Gaussian Splatting for Real Estate: Virtual Tours That Actually Feel Like Being There
Guide · 2026-06-10 · 8 min read · by SplatMart Team
Real estate is the biggest commercial use of gaussian splatting right now. Here's why splat tours beat 360 photos, how the capture-to-web workflow looks, what it costs, and an honest take on when a splat tour is (and isn't) worth it.
Real estate is gaussian splatting's biggest commercial arena right now. A splat tour lets a buyer walk through a property in their browser with true photorealism — real light, real materials, real sense of space — for the cost of a careful capture session. Here's how it works, what it costs, and an honest view of when it's worth it.
Why splat tours beat 360 photo tours
- Free movement: viewers walk anywhere instead of jumping between fixed bubbles, so the floor plan makes sense instinctively.
- True depth: parallax as you move conveys room size in a way flat panoramas can't — wide-angle photo tricks stop working.
- Photorealism: lighting and materials come straight from photographs of the actual property; nothing looks like a video game.
- Browser delivery: modern viewers stream compressed splats on any device — no app install, and VR walkthroughs work on a Quest 3.
The workflow, end to end
A typical pipeline: capture each room with slow, overlapping video or photo passes (interiors are the hardest scenes — blank walls and mixed lighting punish rushed captures); train each room into a splat; clean floaters and align rooms in an editor like SuperSplat; then publish to a web viewer with walk-mode navigation. Tools like SuperSplat's Walk Mode and PlayCanvas-based viewers made the delivery step dramatically easier this year — that's the development that pushed splat tours into real-estate workflows. For headline shots, agents render cinematic fly-throughs from the same splat.
What it costs
A skilled operator can capture and process a typical home in a day, and service pricing varies hugely by market — from a few hundred dollars to four figures for large or complex properties. The hardware floor is low (a recent phone or a 360 camera plus free software), but consistent interior quality takes real practice — which is why capture services exist.
The honest take: when it's not worth it
In hot markets where homes sell in a week from photos alone, a 3D tour adds little to the sale price — some agents say exactly that. Splat tours earn their keep on premium listings, remote and international buyers, short-stay properties (hotels, holiday rentals), new developments selling off-plan, and architecture documentation. Treat them as a differentiator and a time-saver for serious buyers, not a magic price booster.

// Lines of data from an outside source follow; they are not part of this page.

(** The withdrawals of a chain keep their outcome and are only added to. *)
Lemma withdrawals_kept st st' bs :
  store_chain st bs → tx_kept st st' → successful_withdrawals st' bs = successful_withdrawals st bs.
Proof.
  intros Hsc Hk. apply list_filter_iff_elem. intros w Hw.
  apply list_elem_of_In, in_concat in Hw as (l & Hl & Hw).
  apply list_elem_of_In, list_elem_of_fmap in Hl as (b & -> & Hb). apply list_elem_of_In in Hw.
  rewrite partition_withdraws_omap in Hw. apply list_elem_of_omap in Hw as (tx & Htx & Hto%to_withdraw_transaction).
  unfold withdraw_succeeded. rewrite Hto. fold (first_signature tx).
  destruct (first_signature tx) as [sig|] eqn:Hs; [|done].
  destruct (sc_index _ _ Hsc sig) as [x Hx]; [by eapply (sc_sigs _ _ Hsc), chain_sigs_in|]. by rewrite (Hk sig x Hx), Hx.
Qed.

Lemma withdrawals_grow st st' bs more :
  store_chain st bs → tx_kept st st' →
  successful_withdrawals st bs `prefix_of` successful_withdrawals st' (bs ++ more).
Proof.
  intros Hsc Hk. rewrite <- (withdrawals_kept st st' bs) by done. unfold successful_withdrawals.
  rewrite fmap_app, concat_app, list.filter_app. by eexists.
Qed.

Lemma published_withdrawals n bs :
  chain_ok n bs → withdrawals_root (store n) = withdraw_root (withdraw_all (leaf_of <$> successful_withdrawals (store n) bs)).
Proof. intros Hc. by rewrite (co_published _ _ Hc), <- (co_tree _ _ Hc), rebuild_list_all. Qed.

(** What a reachable node publishes about withdrawals: the tree of those its
    blocks record as successful, and its root. *)
Lemma reachable_withdrawals n bs :
  node_reachable n → stores_chain (store n) bs →
  withdrawals n = withdraw_all (leaf_of <$> successful_withdrawals (store n) bs)
  ∧ withdrawals_root (store n) = withdraw_root (withdrawals n)
  ∧ Forall withdraw_wf (successful_withdrawals (store n) bs).
Proof.
  intros (bs0 & Hi)%reachable_inv Hbs. destruct (ni_chain _ _ Hi) as [Hsc _ _ _ _ Htree Hpub].
  rewrite (stores_chain_unique (store n) bs bs0 Hbs) in *
    by (intros s; apply holds_get_block, Hsc).
  split_and!; [|exact Hpub|].
  - by rewrite <- Htree, rebuild_list_all.
  - apply list.Forall_forall. intros w [_ Hw]%list_elem_of_filter.
    apply list_elem_of_In, in_concat in Hw as (l & Hl & Hw). apply list_elem_of_In, list_elem_of_fmap in Hl as (b & -> & _).
    pose proof (partition_withdraws_wf (transactions b)) as Hf. rewrite list.Forall_forall in Hf.
    apply Hf, list_elem_of_In, Hw.
Qed.

(** A transaction for the executor, or a withdrawal of gas: neither a pool
    transaction nor a withdrawal of a wrapped token. *)
Definition plain_tx (gas_mint : option Pubkey) (tx : VersionedTransaction) : bool :=
  match to_withdraw tx with
  | Some w => is_native_withdraw gas_mint w
  | None => bool_decide (try_parse_pool_tx tx = None)
  end.

(** A reachable store answers every lookup of a transaction. *)
Lemma found_total st bs : store_chain st bs → ∀ sig, ∃ found, get_transaction st sig = Ok found.
Proof.
  intros Hsc sig. destruct (t_tx_loc st !! sig) eqn:Hl.
  - destruct (sc_index _ _ Hsc sig) as [x Hx]; [by rewrite Hl|]. by eexists.
  - exists None. unfold get_transaction. by rewrite Hl.
Qed.
Definition deposited (asset : option Pubkey) (s : L1State) : Z := sum_z (event_deposit asset) (l1_events s).

Definition paid_native (p : Payout) : Z := if po_native p then po_amount p else 0.
Definition paid_mint (mint : Pubkey) (p : Payout) : Z :=
  if po_native p then 0 else if decide (po_asset p = mint) then po_amount p else 0.

(** The batch a payout was proved against, and the check it passed. *)
Definition proven (s : L1State) (p : Payout) : Prop :=
  0 < po_amount p ∧ payout_wf p ∧
  ∃ b, batches s !! po_batch p = Some b ∧
    l1_verify empties (b_withdrawals_root b) (l1_withdrawal_pubkey (po_recipient p) (po_nonce p))
      (l1_withdrawal_account_hash (po_recipient p) (po_asset p) (po_amount p) (po_nonce p)) (po_proof p) = true.

Record l1_inv (s : L1State) (ps : list Payout) : Prop := {
  li_claims : ∀ k, is_Some (claims s !! k) ↔ k ∈ po_key <$> ps;
  li_nodup : NoDup (po_key <$> ps);
  li_proven : Forall (proven s) ps;
  li_sol : deposited None s ≤ vault_lamports s + sum_z paid_native ps;
  li_vault : 0 ≤ vault_lamports s;
  li_tokens : ∀ m, deposited (Some m) s ≤ default 0 (vault_tokens s !! m) + sum_z (paid_mint m) ps;
  li_tokens_pos : ∀ m, 0 ≤ default 0 (vault_tokens s !! m);
  li_batches : ∀ k, is_Some (batches s !! k) ↔ 0 ≤ k < default 0 (batch_count <$> l1_config s);
  li_batch : map_Forall (λ k b, b_batch_no b = k ∧ b_first_slot b ≤ b_last_slot b) (batches s);
  li_count : 0 ≤ default 0 (batch_count <$> l1_config s);
  li_total : default 0 (total_deposited <$> l1_config s) = deposited None s;
}.

Lemma check_claim_Ok s recipient asset no amount nonce proof :
  check_claim s recipient asset no amount nonce proof = Ok () ↔
  is_Some (l1_config s) ∧ claims s !! (recipient, nonce) = None ∧ 0 < amount ∧
  ∃ b, batches s !! no = Some b ∧
    l1_verify empties (b_withdrawals_root b) (l1_withdrawal_pubkey recipient nonce)
      (l1_withdrawal_account_hash recipient asset amount nonce) proof = true.
Proof.
  unfold check_claim. destruct (l1_config s) as [cfg|]; cbn [ok_or obind]; [|naive_solver].
  destruct (batches s !! no) as [b|]; cbn [ok_or obind]; [|naive_solver].
  destruct (decide (is_Some (claims s !! (recipient, nonce)))) as [[c Hc]|Hc].
  { rewrite Hc. naive_solver. }
  apply eq_None_not_Some in Hc. destruct (decide (amount ≤ 0)) as [Hle|Hgt].
  { split; [done|]. intros (_ & _ & ? & _). lia. }
  destruct (l1_verify _ _ _ _ _) eqn:Hv.
  - split; [|done]. intros _. split_and!; [by eexists|done|lia|]. eauto.
  - split; [done|]. intros (_ & _ & _ & b' & [= <-] & Hv'). congruence.
Qed.

Lemma deposited_emit asset e s : deposited asset (emit e s) = deposited asset s + event_deposit asset e.
Proof. unfold deposited, emit. cbn [l1_events]. rewrite sum_z_app. cbn. lia. Qed.

(** A payout keeps being proven as batches are added. *)
Lemma proven_mono s s' ps :
  (∀ k b, batches s !! k = Some b → batches s' !! k = Some b) →
  Forall (proven s) ps → Forall (proven s') ps.
Proof.
  intros Hb Hp. eapply list.Forall_impl; [exact Hp|]. intros p (Ha & Hn & b & Hk & Hv).
  split_and!; [done|done|]. eauto.
Qed.
(* ===== verification/Batcher.v ===== *)
(** * The settlement batcher and its driver

    Models the batcher of [chain/zul-bridge/src/batch.rs] over the [L1Client]
    trait of [client.rs], and one pass of the driver loop of
    [chain/zul-node/src/l1.rs]. Posting to L1 can fail in either way: nothing
    was recorded, or it was but the confirmation did not arrive. *)

From S2P Require Import Prelude External Hash Account Sorting Block Queue Store StoreProps NodeBridge NodeLedger NodeChain Recover.

(** [trait L1Client], with the two inherent methods of the real client the
    driver uses; [C] is the client together with the L1 it talks to. *)
Class L1Client `{SolanaTx} (C : Type) := {
  post_da_chunk : C → Z → Z → Z → bytes → C * outcome L1Error bytes;
  post_batch_record : C → BatchRecord → C * outcome L1Error bytes;
  latest_batch_no : C → outcome L1Error (option Z);
  fetch_deposits : C → option bytes → outcome L1Error (list DepositEvent);
  ensure_initialized : C → C * outcome L1Error ();
  resume_cursor_slot : C → outcome L1Error Z;
  authority_balance : C → outcome L1Error Z;
}.

(** What the batcher relies on: the chunks and records L1 holds, and how an
    operation may change them. A post that returns an error may have been
    recorded or not; a record is only ever recorded under the next number. *)
Class L1ClientLaws `{TX : SolanaTx} (C : Type) `{!L1Client C} := {
  good : C → Prop;
  chunks_on : C → list (Z * Z * bytes);
  records_on : C → list BatchRecord;
  post_chunk_law c no i n d c' r :
    good c → chunk_typed no i n d → post_da_chunk c no i n d = (c', r) →
    good c' ∧ r ≠ Panic ∧ records_on c' = records_on c
    ∧ (chunks_on c' = chunks_on c ++ [(no, i, d)] ∨ (chunks_on c' = chunks_on c ∧ is_ok r = false));
  post_record_law c rec c' r :
    good c → record_typed rec → post_batch_record c rec = (c', r) →
    good c' ∧ r ≠ Panic ∧ chunks_on c' = chunks_on c
    ∧ ((r_batch_no rec = Z.of_nat (length (records_on c)) ∧ records_on c' = records_on c ++ [rec])
       ∨ (records_on c' = records_on c ∧ is_ok r = false));
  init_law c c' r :
    good c → ensure_initialized c = (c', r) →
    good c' ∧ r ≠ Panic ∧ records_on c' = records_on c ∧ chunks_on c' = chunks_on c;
  latest_law c o :
    good c → latest_batch_no c = Ok o →
    o = if decide (records_on c = []) then None else Some (Z.of_nat (length (records_on c)) - 1);
  resume_law c s :
    good c → resume_cursor_slot c = Ok s →
    s = match list.last (records_on c) with None => 1 | Some r => wadd (r_last_slot r) 1 end;
}.

Section Batcher.
Context `{B3 : Blake3} `{TX : SolanaTx} `{Z0 : Zstd} `{!Bincode BatchPayload}.
Context `{!Bincode Block}.
Context {C : Type} `{L1 : !L1Client C}.

Inductive BatchError := BatchStore (e : StoreError) | BatchL1 (e : L1Error) | Corrupt.

Record Batcher := {
  client : C;
  cursor_slot : Z;
  next_batch_no : Z;
}.

Definition new_batcher (c : C) (cursor : Z) : outcome BatchError Batcher :=
  let? latest := map_err BatchL1 (latest_batch_no c) in
  Ok {| client := c; cursor_slot := cursor; next_batch_no := default 0 ((λ n, wadd n 1) <$> latest) |}.

(** The non-empty blocks at the slots, and the state root of the last block. *)
Definition collect_block (st : Store) (acc : list Block * option H256) (sl : Z)
    : outcome StoreError (list Block * option H256) :=
  let? b := get_block st sl in
  match b with
  | Some b => Ok (if decide (0 < transaction_count (header b)) then acc.1 ++ [b] else acc.1,
                  Some (state_root (header b)))
  | None => Ok acc
  end.

Definition collect_blocks (st : Store) (slots : list Z) : outcome StoreError (list Block * option H256) :=
  ofold (collect_block st) ([], None) slots.

Fixpoint post_chunks (c : C) (no index count : Z) (cs : list bytes) : C * outcome L1Error () :=
  match cs with
  | [] => (c, Ok ())
  | ch :: cs =>
      match post_da_chunk c no (index mod 2 ^ 32) count ch with
      | (c, Ok _) => post_chunks c no (index + 1) count cs
      | (c, Err e) => (c, Err e)
      | (c, Panic) => (c, Panic)
      end
  end.

Definition with_client (b : Batcher) (c : C) : Batcher :=
  {| client := c; cursor_slot := cursor_slot b; next_batch_no := next_batch_no b |}.

Definition skip_to (b : Batcher) (sl : Z) : Batcher :=
  {| client := client b; cursor_slot := sl; next_batch_no := next_batch_no b |}.

(** Post a payload's chunks and then its record. *)
Definition post_payload (b : Batcher) (st : Store) (payload : BatchPayload) (root : H256)
    : Batcher * outcome BatchError (option BatchRecord) :=
  let compressed := compress payload in
  let cs := chunk_payload compressed in
  let chunk_count := Z.of_nat (length cs) mod 2 ^ 32 in
  match post_chunks (client b) (bp_batch_no payload) 0 chunk_count cs with
  | (c, Err e) => (with_client b c, Err (BatchL1 e))
  | (c, Panic) => (with_client b c, Panic)
  | (c, Ok _) =>
      let record := {| r_batch_no := bp_batch_no payload; r_first_slot := bp_first_slot payload;
                       r_last_slot := bp_last_slot payload; r_state_root := root;
                       r_withdrawals_root := withdrawals_root st; r_da_hash := da_hash compressed;
                       r_chunk_count := chunk_count |} in
      match post_batch_record c record with
      | (c, Err e) => (with_client b c, Err (BatchL1 e))
      | (c, Panic) => (with_client b c, Panic)
      | (c, Ok _) =>
          ({| client := c; cursor_slot := wadd (bp_last_slot payload) 1;
              next_batch_no := wadd (next_batch_no b) 1 |}, Ok (Some record))
      end
  end.

Definition run_once (b : Batcher) (st : Store) (tip_slot : Z) : Batcher * outcome BatchError (option BatchRecord) :=
  if decide (tip_slot < cursor_slot b) then (b, Ok None)
  else
    match collect_blocks st (block_slots_in_range st (cursor_slot b) tip_slot 10000) with
    | Err e => (b, Err (BatchStore e))
    | Panic => (b, Panic)
    | Ok (blocks, last_state_root) =>
        match last_state_root with
        | None => (skip_to b (wadd tip_slot 1), Ok None)
        | Some root =>
            if decide (blocks = []) then (skip_to b (wadd tip_slot 1), Ok None)
            else post_payload b st {| bp_batch_no := next_batch_no b; bp_first_slot := cursor_slot b;
                                      bp_last_slot := tip_slot; bp_blocks := blocks |} root
        end
    end.

(** ** The driver *)

Definition MIN_AUTHORITY_LAMPORTS : Z := 20000000.

Definition build_batcher (c : C) : C * outcome BatchError Batcher :=
  match ensure_initialized c with
  | (c, Err e) => (c, Err (BatchL1 e))
  | (c, Panic) => (c, Panic)
  | (c, Ok _) =>
      (c, let? cursor := map_err BatchL1 (resume_cursor_slot c) in new_batcher c cursor)
  end.

(** One pass of the loop. After a failed run the batcher is derived again from
    L1, and kept when that fails too. *)
Definition sweep (batch_interval_slots : Z) (b : Batcher) (st : Store) : Batcher :=
  let interval := Z.max batch_interval_slots 1 in
  let latest := default 0 (latest_slot st) in
  let cursor := cursor_slot b in
  if decide (cursor ≤ latest) then
    let paused := match authority_balance (client b) with
                  | Ok balance => bool_decide (balance < MIN_AUTHORITY_LAMPORTS)
                  | _ => false
                  end in
    if (paused : bool) then b
    else
      let tip := Z.min latest ((wadd cursor interval - 1) mod 2 ^ 64) in
      match run_once b st tip with
      | (b, Ok _) | (b, Panic) => b
      | (b, Err _) => match build_batcher (client b) with
                  | (_, Ok fresh) => fresh
                  | (c, _) => with_client b c
                  end
      end
  else b.

(** ** What is settled *)

Context `{LAWS : !L1ClientLaws C}.

Definition nonempty (b : Block) : bool := bool_decide (0 < transaction_count (header b)).

(** The blocks of a chain at slots [first] to [last]. *)
Definition slots_of (bs : list Block) (first last : Z) : list Block :=
  slice (Z.to_nat (first - 1)) (Z.to_nat last) bs.

Definition range_blocks (bs : list Block) (first last : Z) : list Block :=
  filter (λ b, nonempty b = true) (slots_of bs first last).

(** A record published for a range of a chain, with the payload it commits to:
    all the range's non-empty blocks, every chunk on L1. *)
Definition settles (c : C) (bs : list Block) (rec : BatchRecord) (p : BatchPayload) : Prop :=
  1 ≤ r_first_slot rec ≤ r_last_slot rec ∧ r_last_slot rec ≤ Z.of_nat (length bs)
  ∧ bp_batch_no p = r_batch_no rec ∧ bp_first_slot p = r_first_slot rec ∧ bp_last_slot p = r_last_slot rec
  ∧ bp_blocks p = range_blocks bs (r_first_slot rec) (r_last_slot rec) ∧ bp_blocks p ≠ []
  ∧ r_da_hash rec = da_hash (compress p)
  ∧ ∀ i ch, chunk_payload (compress p) !! i = Some ch →
      (r_batch_no rec, Z.of_nat i mod 2 ^ 32, ch) ∈ chunks_on c.

(** Numbers without gaps, ranges in increasing order. *)
Fixpoint ordered (k lo : Z) (recs : list BatchRecord) : Prop :=
  match recs with
  | [] => True
  | r :: recs => r_batch_no r = k ∧ lo < r_first_slot r ∧ ordered (k + 1) (r_last_slot r) recs
  end.

Definition last_end (recs : list BatchRecord) : Z := default 0 (r_last_slot <$> list.last recs).

Definition covered (recs : list BatchRecord) (s : Z) : Prop :=
  ∃ r, r ∈ recs ∧ r_first_slot r ≤ s ≤ r_last_slot r.

(** Every non-empty block below the slot belongs to a settled range. *)
Definition covered_below (recs : list BatchRecord) (bs : list Block) (cursor : Z) : Prop :=
  ∀ s b, s < cursor → blocks_at bs s = Some b → nonempty b = true → covered recs s.

Record batcher_inv (b : Batcher) (bs : list Block) : Prop := {
  bi_good : good (client b);
  bi_settles : ∃ ps, Forall2 (settles (client b) bs) (records_on (client b)) ps;
  bi_ordered : ordered 0 0 (records_on (client b));
  bi_covered : covered_below (records_on (client b)) bs (last_end (records_on (client b)) + 1);
  bi_cursor : 1 ≤ cursor_slot b ≤ Z.of_nat (length bs) + 1;
  bi_next : 0 ≤ next_batch_no b ≤ Z.of_nat (length (records_on (client b)));
  bi_count : Z.of_nat (length (records_on (client b))) ≤ last_end (records_on (client b))
             ≤ Z.of_nat (length bs);
  bi_fresh : next_batch_no b = Z.of_nat (length (records_on (client b))) →
    last_end (records_on (client b)) < cursor_slot b;
  bi_passed : covered_below (records_on (client b)) bs (cursor_slot b);
}.

(** *** Reading the chain *)

Lemma collect_chain st l : ∀ pre post acc r,
  holds st (pre ++ l ++ post) →
  ofold (collect_block st) (acc, r) (seqZ (Z.of_nat (length pre) + 1) (Z.of_nat (length l)))
  = Ok (acc ++ filter (λ b, nonempty b = true) l,
        match list.last l with Some b => Some (state_root (header b)) | None => r end).
Proof.
  induction l as [|b l IH]; intros pre post acc r H; cbn [length].
  { rewrite seqZ_nil by lia. cbn. by rewrite app_nil_r. }
  rewrite seqZ_cons by lia. cbn [ofold]. unfold collect_block at 1.
  rewrite (holds_get_block _ _ _ H). unfold blocks_at. rewrite decide_True by lia.
  replace (Z.to_nat (Z.of_nat (length pre) + 1 - 1)) with (length pre) by lia.
  cbn [app]. rewrite list_lookup_middle by done. cbn [obind fst].
  replace (Z.succ (Z.of_nat (length pre) + 1)) with (Z.of_nat (length (pre ++ [b])) + 1)
    by (rewrite length_app; cbn; lia).
  replace (Z.pred (Z.of_nat (S (length l)))) with (Z.of_nat (length l)) by lia.
  rewrite (IH (pre ++ [b]) post) by (by rewrite <- app_assoc). f_equal. f_equal.
  - rewrite filter_cons. unfold nonempty at 2.
    destruct (decide (0 < transaction_count (header b))) as [Hp|Hp].
    + rewrite decide_True by (by apply bool_decide_eq_true). by rewrite <- app_assoc.
    + rewrite decide_False; [done|]. by intros ?%bool_decide_eq_true.
  - rewrite last_cons. by destruct (list.last l).
Qed.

Get the assets without capturing
Staging a visualisation, building a proptech demo, or practising your pipeline? Ready-made interior and architecture splats on SplatMart give you photoreal spaces to work with immediately — and if you're already capturing properties, selling your splats turns each job into a recurring asset.
Frequently asked questions
How do I make a 3D tour of a house with gaussian splatting?
Capture each room with slow, overlapping video or photos, train the captures into splats, clean and align them in an editor like SuperSplat, and publish to a browser viewer with walk-mode navigation. See our step-by-step capture guide for technique.
Is gaussian splatting better than Matterport?
They're different approaches: Matterport stitches 360 panoramas at fixed points, while a splat is a true free-roam 3D reconstruction with photographic realism and real parallax. Splats feel more immersive; Matterport's ecosystem is more turnkey. Many operators now offer both.
Do 3D tours help sell homes?
They help most on premium listings, remote buyers, and off-plan sales. In fast-moving markets where photos sell the home in days, the data is honest: a tour may not raise the price — its value is reach and buyer confidence.
Can buyers view a splat tour in VR?
Yes — compressed splat tours run in WebXR on a Quest 3 directly from the browser, which is a genuinely different experience from clicking through photos: clients report it feels like standing in the property.